---- INPUT MATERIAL
(** [(float)n + 1] for [n] up to [2^24 - 2]: a float of full mantissa that
    stands for [n + 1]. *)
Lemma fadd_one_shape (n : Z) :
  0 <= n < 2 ^ 24 - 1 ->
  exists r e,
    fadd (float_of_int n) (float_of_int 1) = S754_finite false r e
    /\ digits r = 24
    /\ (F2Q (Z.pos r) e == inject_Z n + 1)%Q.
Proof.
  intros Hn. destruct n as [|p|p]; [| |lia].
  - exists 8388608%positive, (-23). split; [reflexivity|].
    split; reflexivity.
  - destruct (float_of_int_small p) as (p' & -> & Hv); [lia|].
    pose proof (digits_below p 24 ltac:(lia)) as Hd.
    pose proof (digits_pos p) as Hd0.
    change (float_of_int 1) with (S754_finite false 8388608 (-23)).
    unfold fadd, SFadd.
    replace (Z.min (digits p - 24) (-23)) with (-23) by lia.
    destruct (shl_align_magnitude p' (digits p - 24) (-23))
      as (m1 & E1 & _ & Hm1).
    replace (Z.min (digits p - 24) (-23)) with (-23) in * by lia.
    rewrite E1. simpl fst. simpl cond_Zopp.
    change (Z.pos m1 + 8388608) with (Z.pos (m1 + 8388608)).
    unfold binary_normalize, binary_round.
    assert (Hsum : Z.pos (m1 + 8388608) = Z.pos (p + 1) * 2 ^ 23).
    { rewrite !Pos2Z.inj_add, Hm1, Hv, <- Z.mul_assoc, <- Z.pow_add_r by lia.
      replace (24 - digits p + (digits p - 24 - -23)) with 23 by lia.
      change (2 ^ 23) with 8388608. lia. }
    pose proof (digits_scaled _ _ 23 ltac:(lia) Hsum) as Hds.
    fold (digits (m1 + 8388608)). rewrite Hds.
    assert (Hd1 : digits (p + 1) <= 24)
      by (apply digits_below; rewrite Pos2Z.inj_add; lia).
    pose proof (digits_pos (p + 1)) as Hd10.
    destruct (shl_align_magnitude (m1 + 8388608) (-23)
                (fexp 24 128 (digits (p + 1) + 23 + -23)))
      as (m2 & -> & _ & Hm2).
    assert (Hmin : Z.min (-23) (fexp 24 128 (digits (p + 1) + 23 + -23)) = -23)
      by (unfold fexp, emin; lia).
    rewrite Hmin in *. rewrite Z.sub_diag, Z.pow_0_r, Z.mul_1_r in Hm2.
    injection Hm2 as ->.
    assert (Hpos : 0 < Z.pos (p + 1) * 2 ^ (24 - digits (p + 1)))
      by (apply Z.mul_pos_pos; [lia|apply Z.pow_pos_nonneg; lia]).
    destruct (Z.pos (p + 1) * 2 ^ (24 - digits (p + 1))) as [|r|r] eqn:Er;
      [lia| |lia].
    exists r, (-23 + (digits (p + 1) - 1)). split; [|split].
    + apply binary_round_aux_exact; [lia| | |lia].
      * rewrite Hsum, <- Er, <- Z.mul_assoc, <- Z.pow_add_r by lia.
        f_equal. f_equal. lia.
      * rewrite Hds. unfold fexp, emin. lia.
    + rewrite (digits_scaled r (p + 1) (24 - digits (p + 1))); [lia|lia|].
      now rewrite <- Er.
    + rewrite <- Er, F2Q_scale by lia.
      replace (-23 + (digits (p + 1) - 1) + (24 - digits (p + 1))) with 0
        by lia.
      unfold F2Q. rewrite Pos2Z.inj_add, inject_Z_plus.
      change (2 ^ 0)%Q with 1%Q. change (inject_Z 1) with 1%Q. ring.
Qed.

(** ** Slot positions *)





(** The slot formula in numbers: with [u] the spacing [sy / (count + 1)],
    two roundings of relative error [eps] on the offset and one on the sum
    move the result by less than [u / 2], when the node is within
    [2^20 * u] of the origin. *)
Lemma slot_error_budget (P S A D u X q0 T y : Q) :
  (0 < u)%Q -> (u * D == S)%Q -> (1 <= A)%Q -> (A <= D - 1)%Q ->
  (S - P <= 1048576 * u)%Q -> (S + P <= 1048576 * u)%Q ->
  ((1 - eps) * (S * A) <= X)%Q -> (X <= (1 + eps) * (S * A))%Q ->
  (q0 * D == X)%Q ->
  ((1 - eps) * q0 <= T)%Q -> (T <= (1 + eps) * q0)%Q ->
  (0 <= P + T -> (1 - eps) * (P + T) <= y /\ y <= (1 + eps) * (P + T))%Q ->
  (P + T <= 0 -> (1 + eps) * (P + T) <= y /\ y <= (1 - eps) * (P + T))%Q ->
  (P + A * u - u / 2 < y)%Q /\ (y < P + A * u + u / 2)%Q.
Proof.
  intros Hu HS HA1 HA2 HP1 HP2 HX1 HX2 Hq HT1 HT2 Hy1 Hy2.
  assert (HD : (2 <= D)%Q) by lra.
  set (g := (A * u)%Q).
  assert (Hg1 : (u <= g)%Q) by (subst g; nra).
  assert (Hg2 : (g <= S - u)%Q) by (subst g; nra).
  assert (Hq1 : ((1 - eps) * g <= q0)%Q).
  { apply (Qmult_cancel_le _ _ D); [lra|]. rewrite Hq.
    assert (E : ((1 - eps) * g * D == (1 - eps) * (S * A))%Q)
      by (subst g; rewrite <- HS; ring).
    now rewrite E. }
  assert (Hq2 : (q0 <= (1 + eps) * g)%Q).
  { apply (Qmult_cancel_le _ _ D); [lra|]. rewrite Hq.
    assert (E : ((1 + eps) * g * D == (1 + eps) * (S * A))%Q)
      by (subst g; rewrite <- HS; ring).
    now rewrite E. }
  fold g. clearbody g.
  assert (Hh : (u / 2 == u * (1 # 2))%Q) by field.
  unfold eps in *.
  destruct (Qlt_le_dec (P + T) 0) as [Hneg|Hpos].
  - destruct (Hy2 ltac:(lra)) as [Y1 Y2]. split; lra.
  - destruct (Hy1 Hpos) as [Y1 Y2]. split; lra.
Qed.

Ltac qnum t := let c := eval vm_compute in t in change t with c in *.

Lemma positive_float_shape (f : float) (v : Q) :
  float_value f = Some v -> (0 < v)%Q ->
  exists m e, f = S754_finite false m e /\ (v == F2Q (Z.pos m) e)%Q.
Proof.
  intros Hf Hv. destruct f as [s|s| |s m e]; try discriminate.
  - injection Hf as <-. lra.
  - destruct (float_value_F2Q s m e) as (v' & Hf' & Hv').
    rewrite Hf in Hf'. injection Hf' as <-.
    assert (0 < F2Q (Z.pos m) e)%Q.
    { unfold F2Q. pose proof (pow2_pos e).
      assert (0 < inject_Z (Z.pos m))%Q by (rewrite <- (Zlt_Qlt 0); lia).
      nra. }
    destruct s; simpl cond_Zopp in Hv'.
    + change (Z.neg m) with (- Z.pos m) in Hv'. rewrite F2Q_opp in Hv'. lra.
    + exists m, e. split; [reflexivity|exact Hv'].
Qed.

(** In ordinary range every slot is computed within half a spacing of the
    place the formula denotes. *)
Lemma slot_y_near (pos_y size_y : float) (slot_no count : Z) (py sy : Q) :
  float_value pos_y = Some py -> float_value size_y = Some sy ->
  valid_binary 24 128 pos_y = true ->
  0 <= slot_no < count ->
  (2 ^ (-100) <= sy /\ sy <= 2 ^ 100
   /\ (inject_Z count + 1) * (sy - py) <= 2 ^ 20 * sy
   /\ (inject_Z count + 1) * (sy + py) <= 2 ^ 20 * sy)%Q ->
  exists yv,
    float_value (slot_y pos_y size_y slot_no count) = Some yv
    /\ (slot_ideal_y py sy slot_no count - slot_spacing sy count / 2 < yv)%Q
    /\ (yv < slot_ideal_y py sy slot_no count + slot_spacing sy count / 2)%Q.
Proof.
  intros Hpy Hsy Hvalid Hs (Hlo & Hhi & Hr1 & Hr2).
  unfold slot_ideal_y, slot_spacing.
  qnum (2 ^ (-100))%Q. qnum (2 ^ 100)%Q. qnum (2 ^ 20)%Q.
  set (A := (inject_Z slot_no + 1)%Q). set (D := (inject_Z count + 1)%Q) in *.
  assert (Hsy0 : (0 < sy)%Q) by lra.
  assert (HA1 : (1 <= A)%Q).
  { subst A. assert (0 <= inject_Z slot_no)%Q by (rewrite <- (Zle_Qle 0); lia).
    lra. }
  assert (HA2 : (A <= D - 1)%Q).
  { subst A D. assert (inject_Z (slot_no + 1) <= inject_Z count)%Q
      by (rewrite <- Zle_Qle; lia).
    rewrite inject_Z_plus in H. change (inject_Z 1) with 1%Q in H. lra. }
  assert (HD20 : (D <= 1048576)%Q).
  { apply (Qmult_cancel_le _ _ sy Hsy0). lra. }
  assert (Hc : count < 2 ^ 24 - 1).
  { assert (H : (inject_Z count <= inject_Z 1048575)%Q).
    { subst D. change (inject_Z 1048575) with (1048575 # 1)%Q. lra. }
    rewrite <- Zle_Qle in H. lia. }
  unfold slot_y.
  destruct (fadd_one_shape slot_no) as (ma & ea & -> & Hda & Hva); [lia|].
  destruct (fadd_one_shape count) as (md & ed & -> & Hdd & Hvd); [lia|].
  fold A in Hva. fold D in Hvd.
  destruct (positive_float_shape size_y sy Hsy Hsy0) as (ms & es & -> & Hvs).
  assert (Hw1 : (sy <= sy * A)%Q) by nra.
  assert (Hw2 : (sy * A <= sy * 1048576)%Q) by nra.
  destruct (fmul_error ms ma es ea (sy * A)%Q) as (mX & eX & -> & _ & HX1 & HX2).
  { lia. }
  { now rewrite Hvs, Hva. }
  { qnum (2 ^ (-126))%Q. lra. }
  { qnum (2 ^ 127)%Q. lra. }
  set (X := F2Q (Z.pos mX) eX) in *.
  set (q0 := (X / D)%Q).
  assert (Hq : (q0 * D == X)%Q) by (subst q0; field; lra).
  unfold eps in HX1, HX2.
  assert (Hq0 : (0 < q0)%Q).
  { apply (Qmult_cancel_lt _ _ D); [lra|]. rewrite Hq. lra. }
  assert (Hq1 : (q0 <= X)%Q) by (rewrite <- Hq; nra).
  destruct (fdiv_error mX md eX ed q0) as (mt & et & -> & Het & HT1 & HT2).
  { exact Hdd. }
  { now rewrite Hvd. }
  { qnum (2 ^ (-124))%Q. apply (Qmult_cancel_le _ _ D); [lra|].
    rewrite Hq. lra. }
  { qnum (2 ^ 127)%Q. lra. }
  set (T := F2Q (Z.pos mt) et) in *.
  set (u := (sy / D)%Q).
  assert (Hu : (u * D == sy)%Q) by (subst u; field; lra).
  assert (Hu0 : (0 < u)%Q).
  { apply (Qmult_cancel_lt _ _ D); [lra|]. rewrite Hu. lra. }
  assert (Hu1 : (u <= sy)%Q) by (rewrite <- Hu; nra).
  assert (HP1 : (sy - py <= 1048576 * u)%Q).
  { apply (Qmult_cancel_le _ _ D); [lra|].
    assert (E : (1048576 * u * D == 1048576 * sy)%Q) by (rewrite <- Hu; ring).
    rewrite E. lra. }
  assert (HP2 : (sy + py <= 1048576 * u)%Q).
  { apply (Qmult_cancel_le _ _ D); [lra|].
    assert (E : (1048576 * u * D == 1048576 * sy)%Q) by (rewrite <- Hu; ring).
    rewrite E. lra. }
  unfold eps in HT1, HT2.
  destruct (fadd_error pos_y mt et py Hpy Hvalid Het) as (yv & Hyv & Hy1 & Hy2).
  { fold T. qnum (2 ^ 127)%Q. lra. }
  { fold T. qnum (2 ^ 127)%Q. lra. }
  fold T in Hy1, Hy2.
  exists yv. split; [exact Hyv|].
  apply (slot_error_budget py sy A D u X q0 T yv); unfold eps;
    try assumption; try lra.
Qed.
(** C3, as stated, fails for a document that is not JavaScript or
    TypeScript: the check returns at its language guard, and the warning
    the file got while it was a TypeScript document stays. *)
Lemma check_without_export_needs_language :
  includes (getText plainDoc) (lit "export") = false
  /\ exists s1 s2,
       checkDocument loneEnv oneSpaceDoc initialState = Some (tt, s1)
       /\ checkDocument loneEnv plainDoc s1 = Some (tt, s2)
       /\ messagesOf s2 plainDoc = [unusedMessage (lit "Box")].
Proof.
  split; [reflexivity |]. eexists _, _.
  split; [vm_compute; reflexivity |].
  split; [vm_compute; reflexivity |]. vm_compute. reflexivity.
Qed.

(** C10. With a tab or two spaces between [export] and [const], the
    extractor's pattern matches the declaration and [getExportedComponents]
    yields [Box], but the pre-filter, which looks for the literal
    [export const], rejects the text: whatever the workspace and the state,
    the check leaves the document without diagnostics. With one space the
    same declaration is diagnosed. *)
Theorem prefilter_rejects_matched_export :
  (test directExportRegex (getText tabDoc) = true
   /\ exportedNames tabDoc = Some [lit "Box"]
   /\ isStyledComponentFile (getText tabDoc) = false
   /\ forall env st, exists st',
        checkDocument env tabDoc st = Some (tt, st')
        /\ diagnosticsOf st' tabDoc = [])
  /\ (test directExportRegex (getText twoSpaceDoc) = true
      /\ exportedNames twoSpaceDoc = Some [lit "Box"]
      /\ isStyledComponentFile (getText twoSpaceDoc) = false
      /\ forall env st, exists st',
           checkDocument env twoSpaceDoc st = Some (tt, st')
           /\ diagnosticsOf st' twoSpaceDoc = [])
  /\ exists st',
       checkDocument loneEnv oneSpaceDoc initialState = Some (tt, st')
       /\ messagesOf st' oneSpaceDoc = [unusedMessage (lit "Box")].
Proof.
  split; [| split].
  - split; [vm_compute; reflexivity |]. split; [vm_compute; reflexivity |].
    split; [vm_compute; reflexivity |]. intros env st. eexists. split.
    + apply checkDocument_rejected; vm_compute; reflexivity.
    + apply diagnosticsOf_deleted.
  - split; [vm_compute; reflexivity |]. split; [vm_compute; reflexivity |].
    split; [vm_compute; reflexivity |]. intros env st. eexists. split.
    + apply checkDocument_rejected; vm_compute; reflexivity.
    + apply diagnosticsOf_deleted.
  - eexists. split; [vm_compute; reflexivity | vm_compute; reflexivity].
Qed.

(** ** Checking twice *)

Lemma usageOfImporters_total env document : forall l acc st,
  (forall f, In f l -> is_Some (usageView env document st f)) ->
  is_Some (usageOfImporters env document l acc st).
Proof.
  induction l as [|f l IH]; intros acc st Hall; simpl; [done |].
  unfold bind at 1.
  destruct (Hall f (or_introl eq_refl)) as [r Hr].
  unfold usageView in Hr.
  destruct (getUsedComponentsFromFileCached env f document st)
    as [[r' st1]|] eqn:Hf; [| done].
  apply getUsed_spec in Hf as [_ [Hviews _]].
  apply IH. intros g Hg. rewrite Hviews. apply Hall. by right.
Qed.

Lemma checkStyled_run env document text st comps l stA :
  getExportedComponents text document = Some comps ->
  findFilesImportingFromCached env document st = Some (l, stA) ->
  (forall f, In f l -> is_Some (usageView env document stA f)) ->
  exists st',
    checkStyledComponentFile env document text st = Some (tt, st')
    /\ diagnosticsOf st' document
       = unusedDiagnostic
           <$> filter (fun c => negb (isUsed
                          (foldl (gather env document stA) ∅ l) c)) comps.
Proof.
  intros Hc Hl Hall.
  destruct (usageOfImporters_total env document l ∅ stA Hall) as [[U stB] HU].
  assert (HU' := HU). apply usageOfImporters_spec in HU' as [-> _].
  unfold checkStyledComponentFile, bind, liftOpt, modify.
  rewrite Hc, Hl, HU. eexists. split; [done |].
  unfold diagnosticsOf. simpl. by rewrite lookup_insert_eq.
Qed.

(** Once the list of importers has been asked for, asking again in a state
    with the same importer cache answers the same list and changes
    nothing. *)
Lemma findFiles_again env document st l stA s' :
  findFilesImportingFromCached env document st = Some (l, stA) ->
  importingFilesCache s' = importingFilesCache stA ->
  findFilesImportingFromCached env document s' = Some (l, s').
Proof.
  unfold findFilesImportingFromCached, bind, gets, modify, ret.
  intros H Hs'. rewrite Hs'. revert H.
  destruct (importingFilesCache st !! uriKey (uri document)) as [files|] eqn:Hc.
  { intros [= <- <-]. by rewrite Hc. }
  destruct (workspaceFolders env) as [folders|].
  - destruct (forM folders _ st) as [[l1 s1]|]; [| done].
    intros [= <- <-]. simpl. by rewrite lookup_insert_eq.
  - intros [= <- <-]. by rewrite Hc.
Qed.

(** C7. A check that returns can be repeated: with the document and the
    workspace as they were, the second check returns too and shows the
    same diagnostics, with the same ranges and messages. *)
Theorem check_twice (env : Env) (document : Document) (st st1 : State) :
  checkDocument env document st = Some (tt, st1) ->
  exists st2,
    checkDocument env document st1 = Some (tt, st2)
    /\ diagnosticsOf st2 document = diagnosticsOf st1 document.
Proof.
  intros H1.
  destruct (isJsOrTsFile document) eqn:Hjs.
  2: { rewrite checkDocument_other in H1 by done. injection H1 as <-.
       exists st. by rewrite checkDocument_other. }
  destruct (isStyledComponentFile (getText document)) eqn:Hpre.
  2: { rewrite checkDocument_rejected in H1 by done. injection H1 as <-.
       eexists. split; [by apply checkDocument_rejected |].
       by rewrite !diagnosticsOf_deleted. }
  rewrite checkDocument_styled in H1 by done.
  apply checkStyled_spec in H1
    as (comps & l & stA & Hc & Hl & Hall & Hviews & Hi & Hd).
  rewrite checkDocument_styled by done.
  set (s' := setDiagnostics (delete (uriKey (uri document))) st1).
  assert (forall u, usageView env document s' u = usageView env document stA u)
    as Hv.
  { intros u. unfold s'. by rewrite usageView_setDiagnostics. }
  destruct (checkStyled_run env document (getText document) s' comps l s')
    as [st2 [Hrun Hd2]]; [done | | |].
  - eapply findFiles_again; [exact Hl | done].
  - intros f Hf. rewrite Hv. by apply Hall.
  - exists st2. split; [done |]. rewrite Hd2, Hd. f_equal.
    assert (foldl (gather env document s') ∅ l
            = foldl (gather env document stA) ∅ l) as ->; [| done].
    apply foldl_pointwise. intros a f. unfold gather. by rewrite Hv.
Qed.

Lemma check_twice_witness :
  checkDocument boxEnv boxDoc initialState = Some (tt, boxChecked)
  /\ exists st2,
       checkDocument boxEnv boxDoc boxChecked = Some (tt, st2)
       /\ diagnosticsOf st2 boxDoc = diagnosticsOf boxChecked boxDoc.
Proof.
  assert (checkDocument boxEnv boxDoc initialState = Some (tt, boxChecked))
    as H by (vm_compute; reflexivity).
  split; [exact H |].
  exact (check_twice boxEnv boxDoc initialState boxChecked H).
Defined.

(** ** Read failures and invalidation *)

Lemma readView_no_entry env st u :
  fileContentCache st !! uriKey u = None ->
  readView env st u = onDisk env (fsPath u).
Proof.
  intros H. unfold readView, readFileWithCache, onDisk.
  destruct (statSync (disk env) (fsPath u)); [| done]. simpl. rewrite H.
  by destruct (readFileSync (disk env) (fsPath u)).
Qed.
--------
WORK ITEM:
From the first line of the data above through the line containing "assert (Hsum : Z.pos", set each line down again exactly; include both ends and omit everything else.

WRITTEN SOLUTION:
(** [(float)n + 1] for [n] up to [2^24 - 2]: a float of full mantissa that
    stands for [n + 1]. *)
Lemma fadd_one_shape (n : Z) :
  0 <= n < 2 ^ 24 - 1 ->
  exists r e,
    fadd (float_of_int n) (float_of_int 1) = S754_finite false r e
    /\ digits r = 24
    /\ (F2Q (Z.pos r) e == inject_Z n + 1)%Q.
Proof.
  intros Hn. destruct n as [|p|p]; [| |lia].
  - exists 8388608%positive, (-23). split; [reflexivity|].
    split; reflexivity.
  - destruct (float_of_int_small p) as (p' & -> & Hv); [lia|].
    pose proof (digits_below p 24 ltac:(lia)) as Hd.
    pose proof (digits_pos p) as Hd0.
    change (float_of_int 1) with (S754_finite false 8388608 (-23)).
    unfold fadd, SFadd.
    replace (Z.min (digits p - 24) (-23)) with (-23) by lia.
    destruct (shl_align_magnitude p' (digits p - 24) (-23))
      as (m1 & E1 & _ & Hm1).
    replace (Z.min (digits p - 24) (-23)) with (-23) in * by lia.
    rewrite E1. simpl fst. simpl cond_Zopp.
    change (Z.pos m1 + 8388608) with (Z.pos (m1 + 8388608)).
    unfold binary_normalize, binary_round.
    assert (Hsum : Z.pos (m1 + 8388608) = Z.pos (p + 1) * 2 ^ 23).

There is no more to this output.